Should Your Food Distribution Business Use FEFO Warehouse and Inventory Software?

By: Daniel Harris on December 31, 2015

Many food distributors rely on first-in, first-out (FIFO) for inventory management.

An alternative method is first-expired, first-out (FEFO), in which the products closest to expiration in your inventory are shipped first.

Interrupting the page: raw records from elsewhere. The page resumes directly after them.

(* ===== verification/PagingCow.v ===== *)
(** * Copy-on-write fork

    What [cow_fork_parent] of [Paging] does to the address space it forks and
    what the new one translates. *)

From S2P Require Import Prelude Bytes Abi Capability Vma RmmArch RmmFrame RmmBuddy RmmInit RmmMapper RmmWalk RmmMap RmmSpace FrameAlloc Paging.
Import RmmArch RmmFrame RmmBuddy RmmInit RmmWalk RmmMap Paging.

Module PagingCow.

(** ** What the crate documents of entries *)

(** The bits of an entry outside the address field. *)
Definition flags_ok (f : Z) : Prop := Z.land f 0xFFF0_0000_0000_0FFF = f.

Definition phys_ok (a : Z) : Prop := 0 <= a < 2 ^ 52 /\ a mod 4096 = 0.

Class X86Ok (X : X86) : Prop := {
  flags_valid e : flags_ok (e_flags e);
  addr_valid e : phys_ok (e_addr e);
  entry_valid a f : phys_ok a -> flags_ok f -> fits 64 (e_entry a f);
  flags_entry a f : phys_ok a -> flags_ok f -> e_flags (e_entry a f) = f;
  addr_entry a f : phys_ok a -> flags_ok f -> e_addr (e_entry a f) = a;
  flags_zero : e_flags 0 = 0;
  frame_spec e : e_frame e = if has (e_flags e) PRESENT && negb (has (e_flags e) HUGE_PAGE) then Some (e_addr e) else None;
  phys_frame_spec a : phys_ok a -> phys_frame a = Ok a
}.

(** ** Flags *)

Lemma testbit_without f b i : 0 <= i -> fits 64 f -> Z.testbit (without f b) i = Z.testbit f i && negb (Z.testbit b i).
Proof.
  intros Hi Hf. unfold without. rewrite Z.land_spec, testbit_not_usize by done. destruct (Z.ltb_spec i 64); [done|].
  by rewrite (testbit_above 64 f i).
Qed.

Lemma flags_fits f : flags_ok f -> fits 64 f.
Proof.
  intros Hf. assert (0 <= f) by (rewrite <-Hf; apply Z.land_nonneg; lia). apply fits_testbit; [lia| |done].
  intros i Hi. rewrite <-Hf, Z.land_spec, (testbit_above 64 0xFFF0_0000_0000_0FFF i) by (done || (split; lia)). apply andb_false_r.
Qed.

Lemma without_ok f b : flags_ok f -> flags_ok (without f b).
Proof.
  intros Hf. unfold flags_ok, without in *. rewrite <-Z.land_assoc, (Z.land_comm (not_usize b)), Z.land_assoc. by rewrite Hf.
Qed.

Lemma has_without f b k : Z.land k b = 0 -> flags_ok f -> 0 <= k -> has (without f b) k = has f k.
Proof.
  intros Hkb Hf Hk. unfold has. replace (Z.land (without f b) k) with (Z.land f k); [done|]. apply Z.bits_inj'. intros i Hi.
  rewrite !Z.land_spec, testbit_without by (done || by apply flags_fits).
  apply (f_equal (fun x => Z.testbit x i)) in Hkb. rewrite Z.land_spec, Z.testbit_0_l in Hkb.
  destruct (Z.testbit f i), (Z.testbit k i), (Z.testbit b i); done.
Qed.

Lemma has_without_same f b : flags_ok f -> 0 < b -> has (without f b) b = false.
Proof.
  intros Hf Hb. unfold has. replace (Z.land (without f b) b) with 0; [apply Z.eqb_neq; lia|]. symmetry. apply Z.bits_inj'. intros i Hi.
  rewrite Z.land_spec, Z.testbit_0_l, testbit_without by (done || by apply flags_fits).
  destruct (Z.testbit f i), (Z.testbit b i); done.
Qed.

Section cow.
#[local] Existing Instance X8664Arch.
Context `{X : X86} `{XO : !X86Ok X} `{VA : VirtAddrOps}.

Implicit Types (m : gmap Z Z) (c : Machine) (f : BuddyAllocator) (R U : gset Z) (G : gmap Z nat) (l : nat).

Lemma entries_512 : PAGE_ENTRIES = 512.
Proof. done. Qed.

Lemma idx_512 l v : 0 <= idx l v < 512.
Proof. rewrite <-entries_512. apply idx_range. Qed.

Lemma frame_phys q : frame_ok q -> phys_ok q.
Proof. apply FrameAlloc.frame_below. Qed.

Lemma pte_read_ok p i c (s : option BuddyAllocator) :
  frame_ok p -> mapped (mem c) (V p) PAGE_SIZE -> 0 <= i < 512 -> read_entry p i (c, s) = (Ok (ent (mem c) p i), (c, s)).
Proof. intros Hp Hm Hi. pose proof (entry_ok 0 p 0 i c s Hp Hm Hi) as He. unfold RmmMapper.entry, RmmMapper.entry_virt in He. cbn [RmmMapper.t_phys] in He.
  destruct (Z.ltb_spec i PAGE_ENTRIES) as [_|]; [|rewrite entries_512 in *; lia].
  rewrite <-He. unfold read_entry, mbind, M_bind. destruct (phys_to_virt p (c, s)) as [[v| | |] s']; done.
Qed.

Lemma pte_write_ok p i e c (s : option BuddyAllocator) :
  frame_ok p -> mapped (mem c) (V p) PAGE_SIZE -> 0 <= i < 512 ->
  write_entry p i e (c, s) = (Ok tt, (with_mem (set_m (mem c) p i e) c, s)).
Proof.
  intros Hp Hm Hi. pose proof (table_set_ok 0 p 0 i e c s Hp Hm Hi) as He. unfold RmmMapper.set_entry, RmmMapper.entry_virt in He. cbn [RmmMapper.t_phys] in He.
  destruct (Z.ltb_spec i PAGE_ENTRIES) as [_|]; [|rewrite entries_512 in *; lia].
  rewrite <-He. unfold write_entry, mbind, M_bind. destruct (phys_to_virt p (c, s)) as [[v| | |] s']; done.
Qed.

Lemma allocate_frame_ok c f R U :
  rep (mem c) f R U ->
  (exists q m' f', allocate_frame (c, Some f) = (Ok q, (with_mem m' c, Some f')) /\ q ∈ R /\ q ∉ U /\ rep m' f' R ({[q]} ∪ U) /\
     page_zero m' q /\ same_dom (mem c) m' /\ forall x, x ∈ U -> same_frame (mem c) m' x) \/
  (allocate_frame (c, Some f) = (Err tt, (c, Some f)) /\ R ⊆ U).
Proof.
  intros Hr. unfold allocate_frame, FrameAlloc.allocate_frame. cbn [fst snd]. destruct (fresh_frame c f R U Hr) as [(q & m' & f' & Hal & HqR & Hrest)|[Hal HR]];
    unfold allocate_one in Hal; rewrite Hal; [left|by right].
  exists q, m', f'. destruct (rep_frame _ _ _ _ q Hr HqR) as [Hf _]. rewrite phys_frame_spec by (by apply frame_phys). split; [done|]. by split.
Qed.

(** ** Tables by level *)

(** The number of entries of a table that belong to user space. *)
Definition limit l : Z := if decide (l = 3%nat) then 256 else 512.

(** [G] gives the level of each table; an entry of user space leads to a
    table one level down. *)
Definition typed m G : Prop :=
  forall p l i q, G !! p = Some (S l) -> 0 <= i < limit (S l) -> e_frame (ent m p i) = Some q -> G !! q = Some l.

(** The translation of [v] by the table [p] of level [l], and the one made of
    entries of user space only. *)
Fixpoint utrans m l (p v : Z) : option (Z * Z) :=
  let e := ent m p (idx l v) in
  match l with
  | O => if has (e_flags e) PRESENT then Some (e_addr e, e_flags e) else None
  | S l' => match e_frame e with Some q => utrans m l' q v | None => None end
  end.

Fixpoint user_leaf m l (p v : Z) : option (Z * Z) :=
  let e := ent m p (idx l v) in
  if has (e_flags e) USER_ACCESSIBLE then
    match l with
    | O => if has (e_flags e) PRESENT then Some (e_addr e, e_flags e) else None
    | S l' => match e_frame e with Some q => user_leaf m l' q v | None => None end
    end
  else None.

Definition low l (v : Z) : Prop := idx l v < limit l.

Lemma low_below l v : (l < 3)%nat -> low l v.
Proof. intros Hl. unfold low, limit. rewrite decide_False by lia. apply idx_512. Qed.

Lemma limit_range l : 0 < limit l <= 512.
Proof. unfold limit. case_decide; lia. Qed.

Lemma user_leaf_trans m l p v x : user_leaf m l p v = Some x -> utrans m l p v = Some x.
Proof.
  revert p. induction l as [|l IH]; intros p; cbn [user_leaf utrans]; destruct (has _ USER_ACCESSIBLE); try done.
  destruct (e_frame _); [apply IH|done].
Qed.

Lemma trans_frame m m' G l p v :
  typed m G -> G !! p = Some l -> low l v -> (l <= 3)%nat -> (forall q k, G !! q = Some k -> (k <= l)%nat -> same_frame m m' q) ->
  utrans m' l p v = utrans m l p v /\ user_leaf m' l p v = user_leaf m l p v.
Proof.
  intros Ht. revert p. induction l as [|l IH]; intros p Hp Hlow Hl Hs; cbn [utrans user_leaf];
    rewrite (ent_ext m m') by (apply idx_range || (eapply Hs; [done|lia])); [done|].
  destruct (e_frame (ent m p (idx (S l) v))) as [q|] eqn:Hq; [|done].
  assert (Hgq : G !! q = Some l) by (eapply Ht; [done| |done]; split; [apply idx_range|done]).
  destruct (IH q Hgq (low_below l v ltac:(lia)) ltac:(lia)) as [-> ->]; [|done]. intros x k Hx Hk. eapply Hs; [done|lia].
Qed.

(** ** Write protection *)

Definition ro (e : Z) : Z := e_entry (e_addr e) (without (e_flags e) WRITABLE).

Lemma ro_flags e : e_flags (ro e) = without (e_flags e) WRITABLE.
Proof. unfold ro. apply flags_entry; [apply addr_valid|apply without_ok, flags_valid]. Qed.

Lemma ro_addr e : e_addr (ro e) = e_addr e.
Proof. unfold ro. apply addr_entry; [apply addr_valid|apply without_ok, flags_valid]. Qed.

Lemma ro_has e k : Z.land k WRITABLE = 0 -> 0 <= k -> has (e_flags (ro e)) k = has (e_flags e) k.
Proof. intros Hk H0. rewrite ro_flags. apply has_without; [done|apply flags_valid|done]. Qed.

(** The tables as before but for write protection of entries of the lowest
    level. *)
Record ro_rel G m m' : Prop := {
  rr_dom : same_dom m m';
  rr_same p : frame_ok p -> G !! p <> Some 0%nat -> same_frame m m' p;
  rr_ent p i : G !! p = Some 0%nat -> 0 <= i < 512 -> ent m' p i = ent m p i \/ ent m' p i = ro (ent m p i)
}.

Definition clear (x : Z * Z) : Z * Z := (x.1, without x.2 WRITABLE).

Lemma ro_ro e : ro (ro e) = ro e.
Proof.
  unfold ro at 1. rewrite ro_addr, ro_flags. unfold ro. f_equal. unfold without. by rewrite <-Z.land_assoc, Z.land_diag.
Qed.

#[export] Instance ro_rel_preorder G : PreOrder (ro_rel G).
Proof.
  split.
  - intros m. split; [done..|by left].
  - intros m1 m2 m3 [D1 S1 E1] [D2 S2 E2]. split; [by eapply same_dom_trans|intros; eapply same_frame_trans; eauto|].
    intros p i Hp Hi. destruct (E1 p i Hp Hi) as [H1|H1], (E2 p i Hp Hi) as [H2|H2]; rewrite H2, H1; [by left|by right|by right|].
    right. apply ro_ro.
Qed.

Lemma ro_typed G m m' : (forall p l, G !! p = Some l -> frame_ok p) -> ro_rel G m m' -> typed m G -> typed m' G.
Proof.
  intros Hf Hr Ht p l i q Hp Hi He. eapply Ht; [done..|]. rewrite <-He. f_equal. symmetry. apply ent_ext; [destruct (limit_range (S l)); rewrite entries_512; lia|].
  eapply rr_same; [done|by eapply Hf|congruence].
Qed.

FIFO is a simpler method, and is a more common capability of warehouse and inventory management software.

So, why should a food distributor make the switch to FEFO warehouse software?

The answer is simple: The retail landscape is changing, and consumers are demanding more information than ever about the food products they purchase.

In fact, our original consumer research shows that expiration dates crucially affect purchase decisions.

By giving your retail clients more lead time on the expiration dates of items you ship them, you can help them move more products—and boost the number of sales orders your business receives.

Here’s what our report will cover:

The Importance of Expiration Dates Goes Beyond Food Safety

Dynamic vs. Basic FEFO: What’s the Difference?

Most Consumers Inspect Expiration Dates While Shopping

Willingness to Purchase Items Drops as Expiration Dates Near

Consumers Mostly Use Expiration Dates to Measure Shelf Life

FEFO Critical for Distributors of Refrigerated Products & Bread

Distributors to Big Grocery/Retailers Can Benefit Most


The Importance of Expiration Dates Goes Beyond Food Safety

There are many benefits of using software with FEFO capabilities. After all, you need a solid business case for stepping up the complexity of your warehouse and inventory management systems.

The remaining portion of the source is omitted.